Naltrexone is ineffective as a treatment for some addictions, such as to stimulants including methamphetamine, according to the district attorney’s office.

The three other doctors in the case — Michael Henry Wong, 53, of Irvine, Gary Lamont Baker, 54, of Tustin and Fritz John Baumgartner, 61, of Rancho Palos Verdes — are accused of performing the surgeries for profit.

Rucks and Tiemann are accused of submitting fraudulent billing to insurance companies of $40,000 per surgery, on average.

All told, prosecutors allege, SoberLife USA billed the insurance providers “over $6.8 million in healthcare claims for this experimental, non-FDA-approved and potentially dangerous surgery,” according to Rackauckas.

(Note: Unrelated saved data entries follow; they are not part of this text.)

(** * MaxAPI: the WebSocket client of src/max_api_fixed.py

    A shallow embedding of the class [MaxAPI]: the command dispatcher
    (sequence counter, pending-request table, demultiplexer), the
    session loops (initial connect, listener, reconnect with backoff,
    heartbeat) and the two media-resolution operations, followed by the
    properties of the specification that concern them.

    Conventions.  One Python statement sequence that runs without
    yielding (a segment of a coroutine between two [yield]s, or a
    critical part of a caller thread) is one function on [state].  What
    the environment decides (the outcome of a network call, the moment a
    waiter wakes up) is an argument of the function.  Time is a logical
    clock in milliseconds. *)

From Stdlib Require Import ZArith NArith String List Lia Bool.
From stdpp Require Import base option gmap strings list.

Local Open Scope string_scope.
Local Open Scope list_scope.
Local Open Scope Z_scope.
Local Set Warnings "-register-all".

(** ** Python values *)

(** What [json.loads] produces.  A float is kept as what this program can
    observe of it: the integer it is equal to, if there is one ([1.0] is
    [JFloat (Some 1)]; [0.5], [nan] and [inf] are [JFloat None]).  A dict
    is the list of its items, each key once. *)
Inductive json : Type :=
  | JNull
  | JBool (b : bool)
  | JInt (z : Z)
  | JFloat (integral : option Z)
  | JStr (s : string)
  | JList (l : list json)
  | JDict (items : list (string * json)).

Inductive exn : Type :=
  | ConnectionError
  | TimeoutError
  | RuntimeError
  | AttributeError
  | TypeError
  | KeyError
  | ValueError
  | JSONDecodeError
  | InvalidStateError
  | WebSocketClosedError
  | IndexError
  | HTTPError
  | RequestException.

(** A call either returns or raises. *)
Inductive outcome (A : Type) : Type :=
  | Ret (a : A)
  | Raise (e : exn).
Arguments Ret {A} a.
Arguments Raise {A} e.

Fixpoint assoc (k : string) (items : list (string * json)) : option json :=
  match items with
  | [] => None
  | (k', v) :: rest => if String.eqb k k' then Some v else assoc k rest
  end.

(** [d.get(k)]: only a dict has the method; a missing key gives [None]. *)
Definition py_get (d : json) (k : string) : outcome json :=
  match d with
  | JDict items => Ret (default JNull (assoc k items))
  | _ => Raise AttributeError
  end.

Definition bool_to_Z (b : bool) : Z := if b then 1 else 0.

(** [v == n] for an int literal [n], as a [case n:] pattern tests it:
    [True == 1] and [1.0 == 1] hold in Python. *)
Definition py_eq_int (v : json) (n : Z) : bool :=
  match v with
  | JInt z => z =? n
  | JBool b => bool_to_Z b =? n
  | JFloat (Some z) => z =? n
  | _ => false
  end.

(** Looking a value up in a dict whose keys are all ints: lists and dicts
    are unhashable ([TypeError]); ints, bools and integral floats hash and
    compare like the int they equal; nothing else equals an int. *)
Inductive key_class : Type :=
  | Unhashable
  | NoIntKey
  | IntKey (k : Z).

Definition py_key (v : json) : key_class :=
  match v with
  | JInt z => IntKey z
  | JBool b => IntKey (bool_to_Z b)
  | JFloat (Some z) => IntKey z
  | JFloat None | JNull | JStr _ => NoIntKey
  | JList _ | JDict _ => Unhashable
  end.

(** Truth value of a decoded JSON value ([if not url]). *)
Definition truthy (v : json) : bool :=
  match v with
  | JNull => false
  | JBool b => b
  | JInt z => negb (z =? 0)
  | JFloat (Some z) => negb (z =? 0)
  | JFloat None => true
  | JStr s => negb (String.eqb s "")
  | JList l => match l with [] => false | _ => true end
  | JDict l => match l with [] => false | _ => true end
  end.

(** [a or b] *)
Definition py_or (a b : json) : json := if truthy a then a else b.

#[global] Instance outcome_bind : MBind outcome :=
  λ A B f m, match m with Ret a => f a | Raise e => Raise e end.

(** [d.get(k, dflt)] *)
Definition py_get_default (d : json) (k : string) (dflt : json) : outcome json :=
  match d with
  | JDict items => Ret (default dflt (assoc k items))
  | _ => Raise AttributeError
  end.

(** [v[k]] for a string [k] *)
Definition py_getitem (v : json) (k : string) : outcome json :=
  match v with
  | JDict items =>
    match assoc k items with
    | Some x => Ret x
    | None => Raise KeyError
    end
  | _ => Raise TypeError
  end.

(** [v[0]] *)
Definition py_getitem0 (v : json) : outcome json :=
  match v with
  | JList (x :: _) => Ret x
  | JList [] => Raise IndexError
  | JStr (String c _) => Ret (JStr (String c EmptyString))
  | JStr EmptyString => Raise IndexError
  | JDict _ => Raise KeyError
  | _ => Raise TypeError
  end.

(** The items a [for] loop over [v] visits. *)
Definition py_iter (v : json) : outcome (list json) :=
  match v with
  | JList l => Ret l
  | JDict items => Ret (map (λ kv, JStr (fst kv)) items)
  | JStr s => Ret (map (λ c, JStr (String c EmptyString)) (list_ascii_of_string s))
  | _ => Raise TypeError
  end.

“This scheme misleads the desperate and creates a hope of recovery when this implant that they’re using might cause greater harm,” he said.

The defendants are scheduled to be arraigned Thursday. If convicted of their specific charges, they could face maximum sentences ranging from 10 years and eight months to 43 years and eight months in state prison, according to the district attorney’s office.

Rackauckas said investigating insurance fraud allegations can help combat the proliferation of unscrupulous sober-living and addiction treatment operations — an issue that’s become so widespread in recent years that Orange County is sometimes referred to as the “Rehab Riviera.”

Costa Mesa has grappled for years with issues stemming from sober-living homes, which residents say have led to increased crime and noise, worsened parking and traffic woes and harmed their overall quality of life.

Huntington Beach officials this month announced plans to collaborate with the district attorney’s office to find ways to crack down on illegal in-home businesses in residential areas.

“We really have to protect not just our residents but all recovering users too,” said Orange County Supervisor Michelle Steel, whose district includes both cities. “So we need a better law to protect us and protect all other Orange County residents.”

Supervisor Lisa Bartlett, speaking alongside Steel at Wednesday’s news conference, said the county hopes to “craft an ordinance to crack down on body brokers and some of these other illegal activities” so authorities are empowered “to take appropriate action and put these criminals in jail.”